- Assignment
Please tally the lines below that contain the string "which" and reply with that figure only.

- Stored data entries
┌────────
(** The loop of step 11.  [status] is the local variable of [loadFPGA];
    the value of the loop is its content when the loop is left. *)
Fixpoint poll_porta (n : nat) (status : Z) : M dev Z :=
  match n with
  | O => ret status
  | S n' =>
      v <- read32 GPIO_EXT_PORTA ;;
      let status := Z.land v (Z.lor cd ns) in
      if status =? 0 then (printf init_failed ;; early EXIT_FAILURE)
      else if status =? Z.lor cd ns then ret status
      else (usleep 10 ;; poll_porta n' status)
  end.

(** The loop of step 14, on the same variable [status]. *)
Fixpoint poll_dclk (n : nat) (status : Z) : M dev Z :=
  match n with
  | O => ret status
  | S n' =>
      v <- read32 DCLKSTAT ;;
      let status := Z.land v dcntdone in
      if status =? dcntdone then ret status
      else (usleep 10 ;; poll_dclk n' status)
  end.

(** Step 0.a *)
Definition step_0a : M dev unit := write32 SYSMGR_MODULE 0.

(** Step 1 *)
Definition step_1 : M dev unit :=
  v <- read32 CTRL ;; write32 CTRL (Z.lor 0x01 (Z.land v 0x02c0)).

(** Step 2 *)
Definition step_2 : M dev unit :=
  v <- read32 CTRL ;; write32 CTRL (Z.land v (not32 nce)).

(** Step 3 *)
Definition step_3 : M dev unit :=
  v <- read32 CTRL ;; write32 CTRL (Z.lor v en).

(** Step 4 *)
Definition step_4 : M dev unit :=
  v <- read32 CTRL ;; write32 CTRL (Z.lor v nconfigpull).

(** Step 5 *)
Definition step_5 (debug : bool) : M dev unit :=
  poll_state mode_reset poll_budget ;;
  st <- get_state ;;
  (if negb (st =? mode_reset)
   then (fprintf stderr reset_failed ;; early EXIT_FAILURE)
   else ret tt) ;;
  debug_state debug.

(** Step 6 *)
Definition step_6 : M dev unit :=
  v <- read32 CTRL ;; write32 CTRL (Z.land v (not32 nconfigpull)).

(** Step 7 *)
Definition step_7 (debug : bool) : M dev unit :=
  poll_state mode_config poll_budget ;;
  st <- get_state ;;
  (if negb (st =? mode_config)
   then (printf config_failed ;; early EXIT_FAILURE)
   else ret tt) ;;
  debug_state debug.

(** Step 8 *)
Definition step_8 : M dev unit := write32 GPIO_PORTA_EOI 0x00000fff.

(** Step 9 *)
Definition step_9 : M dev unit :=
  v <- read32 CTRL ;; write32 CTRL (Z.lor v axicfgen).

(** Step 10 *)
Definition step_10 (rbf_data : nat -> Z) (rbf_size : nat) : M dev unit :=
  stream_words rbf_data rbf_size 0.

(** Step 11.  [status0] stands for the indeterminate initial content of
    the uninitialised local [status]; the loop assigns the variable in
    its first iteration, before any use.  The step yields [status], which
    step 14 reuses. *)
Definition step_11 (debug : bool) (status0 : Z) : M dev Z :=
  status <- poll_porta poll_budget status0 ;;
  (if negb (status =? Z.lor cd ns)
   then (printf init_failed ;; early EXIT_FAILURE)
   else ret tt) ;;
  debug_state debug ;;
  ret status.

(** Step 12 *)
Definition step_12 : M dev unit :=
  v <- read32 CTRL ;; write32 CTRL (Z.land v (not32 axicfgen)).

(** Step 13a (the [#else] branch is the compiled one) *)
Definition step_13a : M dev unit :=
  v <- read32 DCLKSTAT ;;
  if negb (v =? 0) then write32 DCLKSTAT 1 else ret tt.

(** Step 13b *)
Definition step_13b : M dev unit := write32 DCLKCNT 4.

(** Step 14 *)
Definition step_14 (status : Z) : M dev unit :=
  status <- poll_dclk dclk_budget status ;;
  if negb (status =? dcntdone)
  then (printf dclk_failed ;; early EXIT_FAILURE)
  else ret tt.

(** Step 15 *)
Definition step_15 : M dev unit := write32 DCLKSTAT 1.

(** Step 16 *)
Definition step_16 (debug : bool) : M dev unit :=
  poll_state mode_user poll_budget ;;
  st <- get_state ;;
  (if negb (st =? mode_user)
   then (printf user_failed ;; early EXIT_FAILURE)
   else ret tt) ;;
  debug_state debug.

(** Step 17 *)
Definition step_17 : M dev unit :=
  v <- read32 CTRL ;; write32 CTRL (Z.land v (not32 en)).

(** Everything [loadFPGA] does after the MSEL check. *)
Definition configure (rbf_data : nat -> Z) (rbf_size : nat) (debug : bool)
  : M dev Z :=
  step_0a ;;
  step_1 ;;
  step_2 ;;
  step_3 ;;
  step_4 ;;
  step_5 debug ;;
  step_6 ;;
  step_7 debug ;;
  step_8 ;;
  step_9 ;;
  step_10 rbf_data rbf_size ;;
  status <- step_11 debug 0 ;;
  step_12 ;;
  step_13a ;;
  step_13b ;;
  step_14 status ;;
  step_15 ;;
  step_16 debug ;;
  step_17 ;;
  ret EXIT_SUCCESS.

(** [int fpga_loader_t::loadFPGA(const uint32_t *rbf_data, size_t rbf_size, bool debug)]

    [rbf_data] is the memory seen through the pointer: [rbf_data i] is
    the word [rbf_data[i]].  [rbf_size] is a [size_t] of the 32-bit
    target, as is the loop counter of step 10. *)
Definition loadFPGA (rbf_data : nat -> Z) (rbf_size : nat) (debug : bool)
  : dev -> Z * dev * list event :=
  call (check_msel ;; configure rbf_data rbf_size debug).

End Sequencer.

(** ** A scripted device

    A test double for the register block: the status-type registers replay
    a list of samples (the last sample repeats for ever), the control
    register is plain storage, every other location reads as zero and
    ignores what is written to it. *)

Record fake : Type := mkFake {
  fk_stat  : list Z;
  fk_porta : list Z;
  fk_dclk  : list Z;
  fk_ctrl  : Z
}.

Definition replay (script : list Z) : Z * list Z :=
  match script with
  | [] => (0, [])
  | [v] => (v, [v])
  | v :: rest => (v, rest)
  end.

Definition fake_read (r : reg) (s : fake) : Z * fake :=
  match r with
  | STAT =>
      let (v, l) := replay (fk_stat s) in
      (v, mkFake l (fk_porta s) (fk_dclk s) (fk_ctrl s))
  | GPIO_EXT_PORTA =>
      let (v, l) := replay (fk_porta s) in
      (v, mkFake (fk_stat s) l (fk_dclk s) (fk_ctrl s))
  | DCLKSTAT =>
      let (v, l) := replay (fk_dclk s) in
      (v, mkFake (fk_stat s) (fk_porta s) l (fk_ctrl s))
  | CTRL => (fk_ctrl s, s)
  | _ => (0, s)
  end.

Definition fake_write (r : reg) (v : Z) (s : fake) : fake :=
  match r with
  | CTRL => mkFake (fk_stat s) (fk_porta s) (fk_dclk s) v
  | _ => s
  end.

#[global] Instance fake_hw : Hardware fake := {
  hw_read := fake_read;
  hw_write := fake_write;
  hw_sleep := fun _ s => s
}.

(** A well-behaved board with the MSEL straps at 0x0a: the mode field is
    Off at the strap check, then follows the protocol. *)
Definition good_board : fake :=
  mkFake [0x50; 0x51; 0x51; 0x52; 0x52; 0x54] [0x3] [0x0; 0x1] 0x2c0.

(** A board whose status register never leaves the Off mode. *)
Definition stuck_board : fake := mkFake [0x50] [0x3] [0x1] 0x2c0.

(** A well-behaved board whose MSEL straps read 0x00 instead of 0x0a. *)
Definition odd_straps_board : fake :=
  mkFake [0x00; 0x01; 0x01; 0x02; 0x02; 0x04] [0x3] [0x0; 0x1] 0x2c0.

(** A board on which port A first shows CONF_DONE = 1 with nSTATUS = 0 and
    then both bits at 1. *)
Definition nstatus_low_board : fake :=
  mkFake [0x50; 0x51; 0x51; 0x52; 0x52; 0x54] [0x2; 0x3] [0x0; 0x1] 0x2c0.

(** A board on which port A shows CONF_DONE = 1 with nSTATUS = 0 for
    ever. *)
Definition nstatus_stuck_board : fake :=
  mkFake [0x50; 0x51; 0x51; 0x52; 0x52; 0x54] [0x2] [0x0; 0x1] 0x2c0.

(** A board whose DCLK-done bit rises just after the last sample of the
    DCLK poll: the register reads 0 for the check of step 13a and for the
    [dclk_budget] samples of step 14, and 1 from then on. *)
Definition late_dclk_board : fake :=
  mkFake [0x50; 0x51; 0x51; 0x52; 0x52; 0x54] [0x3]
         (repeat 0 (S dclk_budget) ++ [0x1]) 0x2c0.

(** A well-behaved board whose control register holds zero at the start:
    [cdratio] and [cfgwdth] are not configured. *)
Definition blank_ctrl_board : fake :=
  mkFake [0x50; 0x51; 0x51; 0x52; 0x52; 0x54] [0x3] [0x0; 0x1] 0x000.

(** A board that is as slow as a successful run allows: every mode poll
    sees its mode only at the check after the loop, port A completes at the
    last sample of the budget, and so does the DCLK counter (whose stale
    done flag is set at step 13a). *)
Definition slow_board : fake :=
  mkFake ([0x50] ++ repeat 0x50 poll_budget ++ [0x51; 0x51] ++
          repeat 0x51 poll_budget ++ [0x52; 0x52; 0x52] ++
          repeat 0x52 poll_budget ++ [0x54])
         (repeat 0x1 (pred poll_budget) ++ [0x3])
         ([0x1] ++ repeat 0x0 (pred dclk_budget) ++ [0x1])
         0x2c0.

(** An image buffer holding the given words. *)
Definition buffer_of (image : list Z) : nat -> Z := fun i => nth i image 0.

Definition value {S E} (x : Z * S * E) : Z := fst (fst x).
Definition final {S E} (x : Z * S * E) : S := snd (fst x).
Definition events {S E} (x : Z * S * E) : E := snd x.

(** ** Reading a trace *)

(** The mode field of a status sample and the {CONF_DONE, nSTATUS} field
    of a port-A sample, as [loadFPGA] extracts them. *)
Definition mode_of (v : Z) : Z := Z.land (Z.shiftr v 0) 0x07.
Definition msel_of (v : Z) : Z := Z.land (Z.shiftr v 3) 0x1f.
Definition status_of (v : Z) : Z := Z.land v (Z.lor cd ns).

(** A port-A sample that is neither the rejection nor the completion. *)
Definition pending (v : Z) : Prop :=
  status_of v <> 0 /\ status_of v <> Z.lor cd ns.

(** Words written to the configuration data port, in order. *)
Fixpoint data_writes (evs : list event) : list Z :=
  match evs with
  | [] => []
  | EvWrite FPGAMGR_DATA w :: rest => w :: data_writes rest
  | _ :: rest => data_writes rest
  end.

(** Indices of the image buffer that were loaded, in order. *)
Fixpoint fetches (evs : list event) : list nat :=
  match evs with
  | [] => []
  | EvFetch i :: rest => i :: fetches rest
  | _ :: rest => fetches rest
  end.

(** Locations written, in order. *)
Fixpoint written (evs : list event) : list reg :=
  match evs with
  | [] => []
  | EvWrite r _ :: rest => r :: written rest
  | _ :: rest => written rest
  end.

(** Samples obtained from register [r], in order. *)
Fixpoint samples (r : reg) (evs : list event) : list Z :=
  match evs with
  | [] => []
  | EvRead r' v :: rest =>
      if reg_eqb r r' then v :: samples r rest else samples r rest
  | _ :: rest => samples r rest
  end.

(** The step that opens the streaming part (step 8) was executed. *)
Definition reaches_streaming (evs : list event) : bool :=
  existsb (fun e => match e with EvWrite GPIO_PORTA_EOI _ => true | _ => false end) evs.

(** The five phases a run can fail in, and the diagnostic that tags each. *)
Inductive phase : Type :=
| PhReset | PhConfiguration | PhDataAccept | PhInitialization | PhUser.

Definition failure_message (ph : phase) : stream * string :=
  match ph with
  | PhReset          => (stderr, reset_failed)
  | PhConfiguration  => (stdout, config_failed)
  | PhDataAccept     => (stdout, init_failed)
  | PhInitialization => (stdout, dclk_failed)
  | PhUser           => (stdout, user_failed)
  end.

Definition failure_tag (msg : string) : option phase :=
  if String.eqb msg reset_failed then Some PhReset
  else if String.eqb msg config_failed then Some PhConfiguration
  else if String.eqb msg init_failed then Some PhDataAccept
  else if String.eqb msg dclk_failed then Some PhInitialization
  else if String.eqb msg user_failed then Some PhUser
  else None.

(** Failure tags printed by a run, in order. *)
Fixpoint failures (evs : list event) : list phase :=
  match evs with
  | [] => []
  | EvPrint _ msg :: rest =>
      match failure_tag msg with
      | Some ph => ph :: failures rest
      | None => failures rest
      end
  | _ :: rest => failures rest
  end.

(** ** The shape of a run

    Event lists are described phase by phase; each predicate characterises
    the trace of a run up to the point where the named phase is passed. *)

Definition poll_events (r : reg) (P : list Z) : list event :=
  flat_map (fun v => [EvRead r v; EvSleep 10]) P.

Definition debug_events (debug : bool) (v : Z) : list event :=
  if debug
  then [EvRead STAT v; EvPrint stdout (state_message (state_label (mode_of v)))]
  else [].

Definition setup_events (m c1 c2 c3 c4 : Z) : list event :=
  [EvRead STAT m] ++
  (if negb (msel_of m =? 0x0a) then [EvPrint stderr msel_warning] else []) ++
  [EvWrite SYSMGR_MODULE 0;
   EvRead CTRL c1; EvWrite CTRL (Z.lor 0x01 (Z.land c1 0x02c0));
   EvRead CTRL c2; EvWrite CTRL (Z.land c2 (not32 nce));
   EvRead CTRL c3; EvWrite CTRL (Z.lor c3 en);
   EvRead CTRL c4; EvWrite CTRL (Z.lor c4 nconfigpull)].

Definition stream_events (rbf_data : nat -> Z) (n i : nat) : list event :=
  flat_map (fun j => [EvFetch j; EvWrite FPGAMGR_DATA (rbf_data j)]) (seq i n).
(** ** What an evaluation leaves alone *)

(** X3.  The evaluation of the batch of [(coin, side)] reads and writes the
    table entry of [coin] only, and the batch and timer entry of its own
    key only: the entries of all other coins, and the batches and timer
    entries of all other keys, are as before, whatever the outcome. *)
Theorem evaluation_is_local cfg coin side st w :
  (forall c, c <> coin ->
     get c (positions (outcome_state (process_aggregated_fills cfg coin side st w)))
       = get c (positions st)) /\
  (forall key, key <> (coin, side) ->
     pending_fills (outcome_state (process_aggregated_fills cfg coin side st w)) !! key
       = pending_fills st !! key /\
     fill_timers (outcome_state (process_aggregated_fills cfg coin side st w)) !! key
       = fill_timers st !! key).
Proof.
  split.
  - intros c Hc. unfold process_aggregated_fills.
    destruct (default [] (pending_fills st !! (coin, side))) as [|f fills];
      [reflexivity|].
    destruct (avg_price_of (f :: fills)) as [avg|]; [|reflexivity].
    rewrite get_whale_positions_eq. unfold mem.
    assert (Hc' : coin <> c) by congruence.
    destruct (get coin (positions st)) as [prev|] eqn:Eprev;
      destruct (get coin (snapshot_at 0 w)) as [actual|] eqn:Eact;
      cbn [andb negb]; rewrite ?andb_true_r, ?andb_false_r.
    + destruct (Qis_zero (p_size prev)).
      * destruct (Qgeb _ (MIN_POSITION_VALUE cfg));
          rewrite ?finish_positions, ?early_return_positions; cbn;
          rewrite ?get_set_ne by assumption; reflexivity.
      * destruct (Qgtb (p_size prev) 0);
          [|now rewrite early_return_positions].
        destruct (Qgtb (l_size actual) (p_size prev));
          destruct (Qgeb _ (PARTIAL_CHANGE_THRESHOLD cfg));
          unfold send_partial_increase_alert, send_partial_close_alert;
          cbn [positions set_positions]; rewrite ?get_set_eq;
          rewrite ?finish_positions, ?early_return_positions; cbn;
          rewrite ?get_set_ne by assumption; reflexivity.
    + destruct (Qgtb (p_size prev) 0); [|now rewrite early_return_positions].
      destruct (verify_position_closed cfg coin (drop 1 w)) as [is_closed w2].
      destruct (is_closed && Qgeb (p_value prev) (MIN_POSITION_VALUE cfg));
        rewrite ?finish_positions, ?early_return_positions; cbn;
        rewrite ?get_del_ne by assumption; reflexivity.
    + change (Qis_zero (p_size placeholder)) with true. cbv iota.
      destruct (Qgeb _ (MIN_POSITION_VALUE cfg));
        rewrite ?finish_positions, ?early_return_positions; cbn;
        rewrite ?get_set_ne by assumption; reflexivity.
    + change (Qgtb (p_size placeholder) 0) with false. cbv iota.
      rewrite early_return_positions. cbn. now rewrite get_set_ne.
  - intros key Hkey.
    assert (Hkey' : (coin, side) <> key) by congruence.
    destruct (process_tables cfg coin side st w) as [[-> ->]|[-> ->]];
      [now split|].
    now rewrite !lookup_delete_ne.
Qed.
└────────
- Your response
3